• [THE TASK]: Beginning with the line that contains "rewrite Nat.div_add by lia. lia." in the material below, print each line exactly until the line that contains "rewrite AppendInt16Le_of_le by" has been printed, then stop.

• [AVAILABLE DATA]:

------------------------------

(* ===== verification/AudioFrame.v ===== *)
(** * PCM samples and audio frames

    [src/media/audio_frame.cc], [include/osw/media/audio_frame.h] and the
    little-endian helpers of [src/media/stereo_pairer.cc] and
    [src/media/recording_relay.cc].  A sample is an [int16_t], a [Z] in
    [-2^15, 2^15); a byte is a [Z] in [0, 256).  The generated protobuf message
    is a record of its fields; an enumerator of an open proto3 enum is an
    [int32_t]. *)

From S2P Require Import Prelude.

Definition int16_range (s : Z) : Prop := - 2 ^ 15 <= s < 2 ^ 15.
Definition byte_range (b : Z) : Prop := 0 <= b < 2 ^ 8.

(** ** Little-endian samples *)

(** The two bytes [AppendInt16Le] appends. *)
Definition AppendInt16Le (out : list Z) (sample : Z) : list Z :=
  let value := u16 sample in
  out ++ [Z.land value 255] ++ [Z.land (Z.shiftr value 8) 255].

(** The 16-bit value of two adjacent bytes. *)
Definition int16_of_le (lo hi : Z) : Z :=
  i16_of_u16 (Z.lor lo (u16 (Z.shiftl hi 8))).

(** [bytes[offset]] and [bytes[offset + 1]]; [None] when out of bounds. *)
Definition ReadInt16Le (bytes : list Z) (sample_index : nat) : option Z :=
  let offset := (sample_index * 2)%nat in
  lo ← bytes !! offset; hi ← bytes !! (offset + 1)%nat; Some (int16_of_le lo hi).

(** The object representation of an [int16_t] array, read as bytes
    ([reinterpret_cast<const char*>]) and written by [memcpy]. *)
Definition bytes_of_samples (l : list Z) : list Z := foldl AppendInt16Le [] l.

Fixpoint samples_of_bytes (l : list Z) : list Z :=
  match l with
  | lo :: hi :: l' => int16_of_le lo hi :: samples_of_bytes l'
  | _ => []
  end.

(** ** The frame *)

Record AudioFrame := mkAudioFrame {
  samples_ : list Z;
  sample_rate_hz_ : Z;
  channels_ : Z;
  seq_ : Z;
  timestamp_samples_ : Z;
  channel_ : Z;
  channel_uuid_ : string }.

#[export] Instance AudioFrame_eq_dec : EqDecision AudioFrame.
Proof. solve_decision. Defined.

(** The fields of the generated message [open_switch.media.v1.AudioFrame]. *)
Record ProtoAudioFrame := mkProtoAudioFrame {
  p_seq : Z;
  p_timestamp_samples : Z;
  p_duration_samples : Z;
  p_payload : list Z;
  p_channel : Z;
  p_channel_uuid : string }.

Definition sample_count (f : AudioFrame) : Z := Z.of_nat (length (samples_ f)).

Definition duration_samples (f : AudioFrame) : Z :=
  if 0 <? channels_ f then u32 (sample_count f / channels_ f) else 0.

Definition duration_ms (f : AudioFrame) : Z :=
  if (sample_rate_hz_ f =? 0) || (channels_ f =? 0) then 0
  else u32 ((duration_samples f *u64 1000) / sample_rate_hz_ f).

(** [std::vector<std::int16_t>::max_size()]; a longer vector throws, and the
    function is [noexcept], so the process terminates. *)
Definition kVectorMax : Z := 2 ^ 62 - 1.

Inductive FromProtoResult := Nullopt | Terminates | Frame (f : AudioFrame).

Definition FromProto (proto : ProtoAudioFrame) (sample_rate_hz channels : Z) : FromProtoResult :=
  let expected_bytes := (p_duration_samples proto *u64 channels) *u64 2 in
  if negb (Z.of_nat (length (p_payload proto)) =? expected_bytes) then Nullopt
  else
    let total_samples := p_duration_samples proto *u64 channels in
    if kVectorMax <? total_samples then Terminates
    else Frame (mkAudioFrame (samples_of_bytes (p_payload proto)) sample_rate_hz channels
                  (p_seq proto) (p_timestamp_samples proto) (u32 (p_channel proto))
                  (p_channel_uuid proto)).

Definition ToProto (f : AudioFrame) : ProtoAudioFrame :=
  mkProtoAudioFrame (seq_ f) (timestamp_samples_ f) (duration_samples f)
    (bytes_of_samples (samples_ f)) (i32 (channel_ f)) (channel_uuid_ f).

(** ** Lemmas on samples *)

Lemma int16_of_le_bytes s :
  int16_range s -> int16_of_le (Z.land (u16 s) 255) (Z.land (Z.shiftr (u16 s) 8) 255) = s.
Proof.
  unfold int16_range. intros H. unfold int16_of_le, i16_of_u16, u16.
  change 255 with (Z.ones 8). rewrite !Z.land_ones, Z.shiftr_div_pow2 by lia.
  assert (0 <= s mod 2 ^ 16 < 2 ^ 16) as Hr by (apply Z.mod_pos_bound; lia).
  set (v := s mod 2 ^ 16) in *.
  rewrite (Z.mod_small (v / 2 ^ 8)) by (split; [apply Z.div_pos|apply Z.div_lt_upper_bound]; lia).
  rewrite (Z.shiftl_mul_pow2), (Z.mod_small (v / 2 ^ 8 * 2 ^ 8)) by
    (try pose proof (Z.div_mod v (2 ^ 8)); try pose proof (Z.mod_pos_bound v (2 ^ 8)); lia).
  rewrite <- Z.shiftl_mul_pow2, lor_shiftl_add by (try apply Z.mod_pos_bound; lia).
  assert (v mod 2 ^ 8 + v / 2 ^ 8 * 2 ^ 8 = v) as -> by
    (pose proof (Z.div_mod v (2 ^ 8)); lia).
  unfold v. destruct (Z.neg_nonneg_cases s) as [Hneg|Hpos].
  - assert (s mod 2 ^ 16 = s + 2 ^ 16) as Hm.
    { symmetry. apply Z.mod_unique_pos with (q := -1); lia. }
    rewrite Hm. case_test; lia.
  - rewrite Z.mod_small by lia. case_test; lia.
Qed.

Lemma AppendInt16Le_of_le lo hi out :
  byte_range lo -> byte_range hi -> AppendInt16Le out (int16_of_le lo hi) = out ++ [lo; hi].
Proof.
  unfold byte_range. intros Hl Hh. unfold AppendInt16Le, int16_of_le.
  rewrite (u16_small (Z.shiftl hi 8)) by (rewrite Z.shiftl_mul_pow2 by lia; lia).
  rewrite lor_shiftl_add by lia.
  assert (u16 (i16_of_u16 (lo + hi * 2 ^ 8)) = lo + hi * 2 ^ 8) as ->.
  { unfold i16_of_u16, u16. case_test; [by rewrite Z.mod_small by lia|].
    symmetry. apply Z.mod_unique_pos with (q := -1); lia. }
  change 255 with (Z.ones 8). rewrite !Z.land_ones, Z.shiftr_div_pow2 by lia.
  rewrite Z.mod_add, Z.div_add, (Z.div_small lo), (Z.mod_small lo) by lia.
  by rewrite Z.mod_small by lia.
Qed.

Lemma foldl_AppendInt16Le l out : foldl AppendInt16Le out l = out ++ bytes_of_samples l.
Proof.
  unfold bytes_of_samples. revert out. induction l as [|s l IH]; intros out; simpl.
  { by rewrite app_nil_r. }
  rewrite IH, (IH (AppendInt16Le [] s)). unfold AppendInt16Le. by rewrite <- !app_assoc.
Qed.

Lemma bytes_of_samples_cons s l :
  bytes_of_samples (s :: l) =
    Z.land (u16 s) 255 :: Z.land (Z.shiftr (u16 s) 8) 255 :: bytes_of_samples l.
Proof. unfold bytes_of_samples at 1. simpl. by rewrite foldl_AppendInt16Le. Qed.

Lemma bytes_of_samples_length l : length (bytes_of_samples l) = (2 * length l)%nat.
Proof. induction l as [|s l IH]; [done|]. rewrite bytes_of_samples_cons. simpl. lia. Qed.

Lemma samples_of_bytes_of_samples l :
  Forall int16_range l -> samples_of_bytes (bytes_of_samples l) = l.
Proof.
  induction 1 as [|s l Hs _ IH]; [done|].
  rewrite bytes_of_samples_cons. simpl. by rewrite int16_of_le_bytes, IH.
Qed.

(** Two elements at a time. *)
Lemma pairs_ind {A} (P : list A -> Prop) :
  P [] -> (forall a, P [a]) -> (forall a b l, P l -> P (a :: b :: l)) -> forall l, P l.
Proof.
  intros H0 H1 H2 l. assert (P l /\ forall a, P (a :: l)) as [? _]; [|done].
  induction l as [|b l [IH IH']]; auto.
Qed.

Lemma samples_of_bytes_length l : length (samples_of_bytes l) = (length l / 2)%nat.
Proof.
  induction l as [|a|a b l IH] using pairs_ind; [done..|]. cbn [samples_of_bytes length].
  rewrite IH. change (S (S (length l))) with (2 + length l)%nat.
  replace (2 + length l)%nat with (length l + 1 * 2)%nat by lia.
  rewrite Nat.div_add by lia. lia.
Qed.

Lemma bytes_of_samples_of_bytes l :
  Forall byte_range l -> Nat.Even (length l) -> bytes_of_samples (samples_of_bytes l) = l.
Proof.
  induction l as [|a|a b l IH] using pairs_ind; intros Hf He; [done| |].
  - destruct He as [k Hk]. simpl in Hk. lia.
  - inversion Hf as [|?? Ha Hf']; subst. inversion Hf' as [|?? Hb Hf'']; subst.
    cbn [samples_of_bytes]. unfold bytes_of_samples. cbn [foldl].
    rewrite AppendInt16Le_of_le by done. rewrite foldl_AppendInt16Le. cbn. do 2 f_equal.
    apply IH; [done|]. destruct He as [k Hk]. exists (k - 1)%nat. simpl in Hk. lia.
Qed.

(** The decoder of the recording relay reads back what was appended. *)
Lemma ReadInt16Le_bytes l i :
  Forall int16_range l -> ReadInt16Le (bytes_of_samples l) i = l !! i.
Proof.
  intros Hf. revert i. induction Hf as [|s l Hs Hf IH]; intros i; [done|].
  rewrite bytes_of_samples_cons. destruct i as [|i].
  - unfold ReadInt16Le. cbn -[int16_of_le u16 Z.land Z.shiftr]. by rewrite int16_of_le_bytes.
  - cbn [lookup list_lookup]. rewrite <- IH. unfold ReadInt16Le.
    replace (S i * 2)%nat with (S (S (i * 2))) by lia. done.
Qed.

(** ** The wire round trip *)

(** A frame whose buffer is a whole number of interleaved sample groups. *)
Definition AudioFrame_wf (f : AudioFrame) : Prop :=
  Forall int16_range (samples_ f) /\
  0 < channels_ f < 2 ^ 32 /\
  (exists d : Z, 0 <= d < 2 ^ 32 /\ sample_count f = d * channels_ f) /\
  sample_count f <= kVectorMax /\
  0 <= channel_ f < 2 ^ 32.

(** The ranges the wire format gives the fields. *)
Definition ProtoAudioFrame_wf (p : ProtoAudioFrame) : Prop :=
  Forall byte_range (p_payload p) /\ 0 <= p_duration_samples p < 2 ^ 32 /\
  - 2 ^ 31 <= p_channel p < 2 ^ 31.

Lemma u32_i32 z : 0 <= z < 2 ^ 32 -> u32 (i32 z) = z.
Proof.
  intros H. unfold i32, u32. rewrite (Z.mod_small z) by lia. case_test.
  - by rewrite Z.mod_small by lia.
  - symmetry. apply Z.mod_unique_pos with (q := -1); lia.
Qed.

Lemma i32_u32 z : - 2 ^ 31 <= z < 2 ^ 31 -> i32 (u32 z) = z.
Proof.
  intros H. unfold i32, u32. rewrite Z.mod_mod by lia.
  destruct (Z.neg_nonneg_cases z) as [Hn|Hp].
  - assert (z mod 2 ^ 32 = z + 2 ^ 32) as ->.
    { symmetry. apply Z.mod_unique_pos with (q := -1); lia. }
    case_test; lia.
  - rewrite Z.mod_small by lia. case_test; lia.
Qed.

Lemma duration_samples_exact f d :
  0 < channels_ f -> 0 <= d < 2 ^ 32 -> sample_count f = d * channels_ f -> duration_samples f = d.
Proof.
  intros Hc Hd Hs. unfold duration_samples. case_test; [|lia].
  rewrite Hs, Z.div_mul by lia. by apply u32_small.
Qed.

Lemma FromProto_ToProto f :
  AudioFrame_wf f -> FromProto (ToProto f) (sample_rate_hz_ f) (channels_ f) = Frame f.
Proof.
  intros (Hs & Hc & (d & Hd & Hn) & Hv & Hch). unfold FromProto, ToProto. cbn [p_duration_samples
    p_payload p_seq p_timestamp_samples p_channel p_channel_uuid].
  rewrite (duration_samples_exact f d), bytes_of_samples_length by (done || lia).
  unfold sample_count, kVectorMax in *. rewrite (u64_small (d * channels_ f)) by lia.
  rewrite u64_small by lia. case_test; [lia|]. case_test; [lia|].
  rewrite samples_of_bytes_of_samples, u32_i32 by done. by destruct f.
Qed.

(** What [FromProto] accepts for the stream formats in use (one or two
    channels): exactly the payloads of [duration_samples * channels] samples. *)
Lemma FromProto_accepts p rate ch :
  0 <= p_duration_samples p < 2 ^ 32 -> 0 < ch <= 2 ->
  FromProto p rate ch =
    if Z.of_nat (length (p_payload p)) =? p_duration_samples p * ch * 2
    then Frame (mkAudioFrame (samples_of_bytes (p_payload p)) rate ch
                  (p_seq p) (p_timestamp_samples p) (u32 (p_channel p)) (p_channel_uuid p))
    else Nullopt.
Proof.
  intros Hd Hc. unfold FromProto, kVectorMax.
  assert (0 <= p_duration_samples p * ch < 2 ^ 33) by nia.
  rewrite (u64_small (p_duration_samples p * ch)) by lia.
  rewrite u64_small by lia. repeat (case_test; try done; try lia).
Qed.

Lemma ToProto_FromProto p rate ch f :
  ProtoAudioFrame_wf p -> 0 < ch <= 2 -> FromProto p rate ch = Frame f -> ToProto f = p.
Proof.
  intros (Hb & Hd & Hch) Hc Hf. rewrite FromProto_accepts in Hf by done. case_test; [|done].
  simplify_eq. unfold ToProto.
  assert (length (p_payload p) = 2 * Z.to_nat (p_duration_samples p * ch))%nat as Hlen by lia.
  rewrite (duration_samples_exact _ (p_duration_samples p)); cbn [samples_ channels_ channel_ seq_
    timestamp_samples_ channel_uuid_]; [|lia..|].
  - rewrite bytes_of_samples_of_bytes, i32_u32 by (done || by eexists). by destruct p.
  - unfold sample_count. cbn [samples_]. rewrite samples_of_bytes_length, Hlen.
    rewrite (Nat.mul_comm 2), Nat.div_mul by lia. lia.
Qed.

(** The wire form of audio is lossless in both directions.  Every frame
    whose buffer holds whole groups of channels survives [ToProto] followed by
    [FromProto] with the rate and channel count of the stream, samples and all
    metadata included; for the mono and stereo formats, [FromProto] accepts
    exactly the messages whose payload has [duration_samples * channels * 2]
    bytes, refuses the others with [nullopt], never terminates the process, and
    what it accepts re-serialises to the same message. *)
Theorem AudioFrame_wire_roundtrip f p rate ch :
  AudioFrame_wf f -> ProtoAudioFrame_wf p -> 0 < ch <= 2 ->
  FromProto (ToProto f) (sample_rate_hz_ f) (channels_ f) = Frame f /\
  (if Z.of_nat (length (p_payload p)) =? p_duration_samples p * ch * 2
   then exists g, FromProto p rate ch = Frame g /\ ToProto g = p
   else FromProto p rate ch = Nullopt).
Proof.
  intros Hf Hp Hc. split; [by apply FromProto_ToProto|].
  pose proof (FromProto_accepts p rate ch (proj1 (proj2 Hp)) Hc) as Ha.
  case_test; [|done]. eexists. split; [done|]. by eapply ToProto_FromProto.
Qed.

Definition sample_frame : AudioFrame := mkAudioFrame [-1; 258; -32768; 0] 8000 2 7 640 3 "leg".

Lemma AudioFrame_wire_roundtrip_witness :
  FromProto (mkProtoAudioFrame 7 640 2 [255; 255; 2; 1; 0; 128; 0; 0] 3 "leg") 8000 2
    = Frame sample_frame /\
  FromProto (mkProtoAudioFrame 7 640 3 [255; 255] 3 "leg") 8000 1 = Nullopt.
Proof.
  assert (AudioFrame_wf sample_frame) as Hf.
  { unfold AudioFrame_wf, int16_range, sample_count, kVectorMax. cbn. split_and!; try lia.
    - repeat constructor; lia.
    - exists 2. lia. }
  assert (ProtoAudioFrame_wf (mkProtoAudioFrame 7 640 3 [255; 255] 3 "leg")) as Hp.
  { unfold ProtoAudioFrame_wf, byte_range. cbn. split_and!; try lia. repeat constructor; lia. }
  destruct (AudioFrame_wire_roundtrip sample_frame _ 8000 1 Hf Hp ltac:(lia)) as [H1 H2].
  split; [exact H1|exact H2].
Defined.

------------------------------

• [YOUR RESPONSE]:
  rewrite Nat.div_add by lia. lia.
Qed.

Lemma bytes_of_samples_of_bytes l :
  Forall byte_range l -> Nat.Even (length l) -> bytes_of_samples (samples_of_bytes l) = l.
Proof.
  induction l as [|a|a b l IH] using pairs_ind; intros Hf He; [done| |].
  - destruct He as [k Hk]. simpl in Hk. lia.
  - inversion Hf as [|?? Ha Hf']; subst. inversion Hf' as [|?? Hb Hf'']; subst.
    cbn [samples_of_bytes]. unfold bytes_of_samples. cbn [foldl].
    rewrite AppendInt16Le_of_le by done. rewrite foldl_AppendInt16Le. cbn. do 2 f_equal.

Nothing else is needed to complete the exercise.